First Rip the DVD to your hard drive using DVD Decrypter (30-45min)
Then you will have to re-render the VOB file to a AVI file you'll lose some quality here, should take between 2-6 hours depending on how long the video is. I can't remember the name of the programs to do this, it might be TMPGEnc.
Then youn need to get the AC-3 Audio off the DVD and convert it using DVDtoAVI, another 10-30 Minutes.
Then import it into vegas, edit it, render it out to another format and lose some more quality.
No, you can't capture it from a DVD-ROM drive, you either need to do a analog capture from a DVD Player, or the lengthy time consuming way I just described.
You SHOULD be able to take the VOB file from the DVD, copy it to your HD, rename it .mpg and drop that straight in Vegas. That'll only work if there's no CSS and only PCM audio,
Just my 2.5 cents....I had to do the same thing for a client that you described. If you follow Jsnkc's advice, it's pretty painless. I just hooked me DVD player up to my Canopus ADVC100 and brought the video in to Vegas using the capture utility. However, like Jsnkc said, if the DVD is encoded with Macrovision, this will be a problem. But you mentioned that the DVD you need to use is non-commercial, so I doubt it will be a problem for you.

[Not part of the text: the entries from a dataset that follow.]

Lemma insert_key_sorted p l :
  StronglySorted key_le l -> StronglySorted key_le (insert_key p l).
Proof.
  induction 1 as [|q l S IH F]; simpl.
  - repeat constructor.
  - destruct (Z.leb_spec (fst p) (fst q)) as [L | L].
    + constructor; [now constructor|]. constructor; [exact L|].
      apply Forall_impl with (2 := F). unfold key_le. intros r. lia.
    + constructor; [assumption|].
      apply (Permutation_Forall (x := p :: l)).
      * symmetry. apply insert_key_perm.
      * constructor; [unfold key_le; lia | assumption].
Qed.

Lemma sort_keyed_sorted l : StronglySorted key_le (sort_keyed l).
Proof.
  induction l as [|p l IH]; simpl; [constructor|].
  now apply insert_key_sorted.
Qed.

Lemma sort_keys_ok ids :
  Forall is_cod ids -> sort_keys ids = Ok (map keyed ids).
Proof.
  induction 1 as [|x ids Hx _ IH]; simpl; [reflexivity|].
  rewrite (is_cod_int x Hx), IH. reflexivity.
Qed.

Lemma sorted_map_snd l :
  StronglySorted key_le l ->
  Forall (fun p => fst p = int_value (snd p)) l ->
  StronglySorted int_le (map snd l).
Proof.
  induction 1 as [|p l S IH F]; intros K; simpl; [constructor|].
  inversion K as [|? ? Kp Kl]; subst.
  constructor; [now apply IH|].
  apply Forall_map. rewrite Forall_forall in *.
  intros q Hq. unfold int_le. rewrite <- Kp, <- (Kl q Hq).
  now apply F.
Qed.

Good Luck
Before you recapture, do as farss recommends. Copy the DVD to your hard drive and rename the VOB files as .mpg. If you get video and no audio, use VirtualDub to convert the audio stream from AC3 to PCM or WAV. Then remux the video and audio. You should then have a MPG file you can edit in Vegas.

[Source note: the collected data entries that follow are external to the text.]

(** * Offline reconciliation core of the pharmacy point of sale

    A shallow embedding of [src/lib/sync.ts]: the bounded audit log
    ([auditLogStorage]), the configuration gate ([isSupabaseConfigured]),
    the queue replay ([processQueue], [processQueuedAction]), the full
    synchronisation ([fullSync]) and the merge ([mergeData]); with them
    [createAuditLog], the four upsert helpers, and the validation and the
    two submit handlers of the sign-in page ([src/pages/Auth.tsx]).

    JavaScript values are modelled as follows.
    - a string is a [string]; an optional or nullable field is an [option];
    - an array is a [list];
    - a [Map] is an association list in insertion order: [set] on a key that
      is present replaces the value in place, [set] on a new key appends;
    - [new Date(s)] is a parameter giving the time value of [s], or [None]
      when the date is invalid (its time value is NaN);
    - an async function is a function on the world (local storage, remote
      store, log of the requests sent) that returns normally or throws. *)

From Stdlib Require Import String Ascii List ZArith NArith Bool Lia Arith DecimalString.
Import ListNotations.

Local Open Scope string_scope.
Local Open Scope list_scope.

(* ================================================================== *)
(** ** Records that can be merged *)

(** The bound of [mergeData]'s type parameter:
    [T extends { id: string; updatedAt?: string; createdAt: string }]. *)
Class Syncable (T : Type) := {
  id : T -> string;
  updatedAt : T -> option string;
  createdAt : T -> string
}.

(** Truthiness of an optional string: [undefined], [null] and the empty
    string are falsy. *)
Definition truthy (o : option string) : bool :=
  match o with
  | None => false
  | Some s => negb (String.eqb s "")
  end.

(* ================================================================== *)
(** ** The JavaScript [Map], keyed by strings *)

Module JsMap.
Section JsMap.
Variable V : Type.

Definition t := list (string * V).

Definition empty : t := [].

Fixpoint get (k : string) (m : t) : option V :=
  match m with
  | [] => None
  | (k', v) :: m' => if String.eqb k k' then Some v else get k m'
  end.

Fixpoint set (k : string) (v : V) (m : t) : t :=
  match m with
  | [] => [(k, v)]
  | (k', v') :: m' =>
      if String.eqb k k' then (k, v) :: m' else (k', v') :: set k v m'
  end.

Definition keys (m : t) : list string := map fst m.

Definition values (m : t) : list V := map snd m.
End JsMap.

Arguments get {V} k m.
Arguments set {V} k v m.
Arguments keys {V} m.
Arguments values {V} m.
End JsMap.

(* ================================================================== *)
(** ** mergeData *)

Section Merge.
(** [dateValue s] is the time value of [new Date(s)]; [None] is NaN. *)
Variable dateValue : string -> option Z.

Context {T : Type} `{Syncable T}.

(** The time value of [new Date(item.updatedAt)].  [new Date(undefined)]
    is an invalid date. *)
Definition dateOf (o : option string) : option Z :=
  match o with
  | Some s => dateValue s
  | None => None
  end.

(** [new Date(a) > new Date(b)]: both operands become numbers, and a
    comparison with NaN is false. *)
Definition dateGt (a b : option string) : bool :=
  match dateOf a, dateOf b with
  | Some x, Some y => Z.gtb x y
  | _, _ => false
  end.

(** [remote.forEach(item => merged.set(item.id, item))] *)
Definition addRemote (merged : JsMap.t T) (item : T) : JsMap.t T :=
  JsMap.set (id item) item merged.

(** The callback of [local.forEach]. *)
Definition addLocal (merged : JsMap.t T) (item : T) : JsMap.t T :=
  match JsMap.get (id item) merged with
  | None => JsMap.set (id item) item merged
  | Some remoteItem =>
      if truthy (updatedAt item) && truthy (updatedAt remoteItem) then
        if dateGt (updatedAt item) (updatedAt remoteItem)
        then JsMap.set (id item) item merged
        else merged
      else merged
  end.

This has been covered many times. Search for "VOB" and you'll get lots more details than I'll provide here.
I'm assuming this is not copy protected video. If it is, the following won't work.

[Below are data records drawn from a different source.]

Definition with_stdout (o : list diag) (s : state) : state :=
  {| files := files s; summaries := summaries s; calls := calls s; stdout := o;
     results := results s; useddata := useddata s; data := data s;
     question := question s; answer := answer s;
     processed_count := processed_count s |}.

Definition with_results (r : list json) (s : state) : state :=
  {| files := files s; summaries := summaries s; calls := calls s; stdout := stdout s;
     results := r; useddata := useddata s; data := data s;
     question := question s; answer := answer s;
     processed_count := processed_count s |}.

Definition with_useddata (u : list (json * json)) (s : state) : state :=
  {| files := files s; summaries := summaries s; calls := calls s; stdout := stdout s;
     results := results s; useddata := u; data := data s;
     question := question s; answer := answer s;
     processed_count := processed_count s |}.

Definition with_data (d : option json) (s : state) : state :=
  {| files := files s; summaries := summaries s; calls := calls s; stdout := stdout s;
     results := results s; useddata := useddata s; data := d;
     question := question s; answer := answer s;
     processed_count := processed_count s |}.

Definition with_question (q : option json) (s : state) : state :=
  {| files := files s; summaries := summaries s; calls := calls s; stdout := stdout s;
     results := results s; useddata := useddata s; data := data s;
     question := q; answer := answer s;
     processed_count := processed_count s |}.

Definition with_answer (a : option json) (s : state) : state :=
  {| files := files s; summaries := summaries s; calls := calls s; stdout := stdout s;
     results := results s; useddata := useddata s; data := data s;
     question := question s; answer := a;
     processed_count := processed_count s |}.

Definition with_processed_count (n : nat) (s : state) : state :=
  {| files := files s; summaries := summaries s; calls := calls s; stdout := stdout s;
     results := results s; useddata := useddata s; data := data s;
     question := question s; answer := answer s;
     processed_count := n |}.

(** A process that starts on the file system [fs]. *)
Definition start (fs : gmap string (list line)) : state :=
  {| files := fs; summaries := ∅; calls := []; stdout := [];
     results := []; useddata := []; data := None;
     question := None; answer := None; processed_count := O |}.

(** ** Statements: state and exceptions *)

Inductive outcome (A : Type) : Type :=
| Normal (a : A) (s : state)
| Raised (e : exn) (s : state).
Arguments Normal {A} a s.
Arguments Raised {A} e s.

Definition M (A : Type) : Type := state -> outcome A.

Definition ret {A} (a : A) : M A := fun s => Normal a s.

Definition bind {A B} (m : M A) (k : A -> M B) : M B :=
  fun s =>
    match m s with
    | Normal a s' => k a s'
    | Raised e s' => Raised e s'
    end.

Definition raise {A} (e : exn) : M A := fun s => Raised e s.

Definition lift {A} (r : res A) : M A :=
  match r with
  | Ok a => ret a
  | Raise e => raise e
  end.

Declare Scope py_scope.
Delimit Scope py_scope with py.
Notation "x <- m ;; k" := (bind m (fun x => k))
  (at level 20, m at level 99, k at level 200, only parsing) : py_scope.
Notation "m ;; k" := (bind m (fun _ => k))
  (at level 100, k at level 200, only parsing, right associativity) : py_scope.
Local Open Scope py_scope.

(** [try: m except Exception as e: handler e].  [SystemExit] is not an
    [Exception]. *)
Definition try_except {A} (m : M A) (handler : exn -> M A) : M A :=
  fun s =>
    match m s with
    | Normal a s' => Normal a s'
    | Raised SystemExit s' => Raised SystemExit s'
    | Raised e s' => handler e s'
    end.

(** [try: m except KeyError as e: handler e]. *)
Definition try_except_KeyError {A} (m : M A) (handler : json -> M A) : M A :=
  fun s =>
    match m s with
    | Raised (KeyError k) s' => handler k s'
    | o => o
    end.

(** [a and b] on two conditions that read the state. *)
Definition and_M (a b : M bool) : M bool :=
  x <- a ;; if x then b else ret false.

(** [for x in xs: body x]; an exception leaving the body ends the loop. *)
Fixpoint for_each {A} (xs : list A) (body : A -> M unit) : M unit :=
  match xs with
  | [] => ret tt
  | x :: xs' => body x ;; for_each xs' body
  end.

Definition print (d : diag) : M unit :=
  fun s => Normal tt (with_stdout (stdout s ++ [d]) s).

(** [os.path.exists(path)]. *)
Definition path_exists (path : string) : M bool :=
  fun s => Normal (match files s !! path with Some _ => true | None => false end) s.

(** The lines [for line in f] yields for [f = open(path, 'r')].  The
    scripts read a file only after [os.path.exists] has held. *)
Definition read_lines (path : string) : M (list line) :=
  fun s => Normal (match files s !! path with Some ls => ls | None => [] end) s.

(** [open(path, 'w')] creates or truncates the file. *)
Definition open_w (path : string) : M unit :=
  fun s => Normal tt (with_files (<[path := []]> (files s)) s).

(** [open(path, 'a')] creates the file when it is missing. *)
Definition open_a (path : string) : M unit :=
  fun s =>
    Normal tt (with_files
      (<[path := match files s !! path with Some ls => ls | None => [] end]> (files s)) s).

(** [f.write(json.dumps(v, ensure_ascii=False) + '\n')] on the open
    file [path]. *)
Definition write_line (path : string) (v : json) : M unit :=
  fun s =>
    Normal tt (with_files
      (<[path := match files s !! path with Some ls => ls | None => [] end ++ [Valid v]]>
         (files s)) s).

(** [json.dump(scores, open(path, 'w'), ...)]. *)
Definition dump (scores : list (string * pynum)) (path : string) : M unit :=
  fun s => Normal tt (with_summaries (<[path := scores]> (summaries s)) s).

(** [requests.post(url, json=data, headers=headers)] followed by
    [raise_for_status()] and [json()]. *)
Definition requests_post (E : env) (r : request) : M transport :=
  fun s => Normal (post E (length (calls s)) r) (with_calls (calls s ++ [(data s, r)]) s).

(** Reading a module-level name that may not be bound yet. *)
Definition read_name (v : state -> option json) : M json :=
  fun s => match v s with Some x => Normal x s | None => Raised NameError s end.

Definition modify (f : state -> state) : M unit :=
  fun s => Normal tt (f s).

Definition gets {A} (f : state -> A) : M A :=
  fun s => Normal (f s) s.

(** The resume cache [useddata], a dict keyed by record id. *)
Module Cache.

Fixpoint get (k : json) (u : list (json * json)) : option json :=
  match u with
  | [] => None
  | (k', v) :: u' => if Py.eq k k' then Some v else get k u'
  end.

Fixpoint set (k v : json) (u : list (json * json)) : list (json * json) :=
  match u with
  | [] => [(k, v)]
  | (k', v') :: u' => if Py.eq k k' then (k', v) :: u' else (k', v') :: set k v u'
  end.

(** [useddata[k] = v]. *)
Definition store (k v : json) : M unit :=
  if Py.hashable k then modify (fun s => with_useddata (set k v (useddata s)) s)
  else raise TypeError.

(** [k in useddata]. *)
Definition mem (k : json) : M bool :=
  if Py.hashable k then
    gets (fun s => match get k (useddata s) with Some _ => true | None => false end)
  else raise TypeError.

(** [useddata[k]]. *)
Definition lookup (k : json) : M json :=
  if Py.hashable k then
    u <- gets useddata ;;
    match get k u with
    | Some v => ret v
    | None => raise (KeyError k)
    end
  else raise TypeError.

End Cache.

(** The handler of [except Exception as e] in the judging loops: it
    prints the exception, then [question] and [answer], which raises
    [NameError] while one of the two is not bound yet. *)
Definition report_error (e : exn) : M unit :=
  print (ProcessingError e) ;;
  q <- read_name question ;;
  ans <- read_name answer ;;
  print (ProblematicData q ans).

(** The value a format field shows for [v]. *)
Definition to_str (E : env) (v : json) : string :=
  match v with
  | JStr s => s
  | _ => str E v
  end.

(** The [--dataset] choices. *)
Inductive dataset_choice : Type := en | zh | en_int | zh_int | en_fact | zh_fact.

Definition dataset_name (d : dataset_choice) : string :=
  match d with
  | en => "en"
  | zh => "zh"
  | en_int => "en_int"
  | zh_int => "zh_int"
  | en_fact => "en_fact"
  | zh_fact => "zh_fact"
  end.

(** [x / y if guard else 0]. *)
Definition div_if (guard : bool) (x y : nat) : res pynum :=
  if guard then res_bind (Py.truediv x y) (fun q => Ok (PFloat q)) else Ok (PInt 0).

(** [str(e)] for a [KeyError] on the key [k]: the [repr] of the key,
    which for a string without quotes is the string between quotes. *)
Definition str_KeyError (E : env) (k : json) : string :=
  match k with
  | JStr s => "'" +:+ s +:+ "'"
  | _ => str E k
  end.

(** ** fact_evalue.py *)

Module FactEvalue.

1. Copy the VOB files to your hard disk.
2. Put the VOB file(s) on the Vegas timline. You'll get video, but no audio.
3. Use DVD2AVI to convert the AC3 audio to a WAV file. To do this, open the VOB file(s). Then, click on the Audio -> Output Method -> Decode to WAV option. Finally save the project (File -> Save Project). This will give you your audio in a WAV file.
4. Put the resulting WAV on the timeline directly below the video. The two should end up being exactly the same length.
This shouldn't take more than a few minutes, depending on the size of your VOB files.
That's all there is to it. It is much quicker than playing the video and capturing it via an analog capture setup, and you don't lose quality (other than what was lost encoding to MPEG2 in the first place).
One last thing: If you are going to do LOTS of editing on the VOB file, you will notice that Vegas isn't very responsive (takes a long time to display the video when you click on a certain portion of the timeline). To get around this, you can render the timeline to a DV AVI file, and then do your editing on this. It takes some extra time, but if you do lots of edits, you'll be time ahead by the end of the project.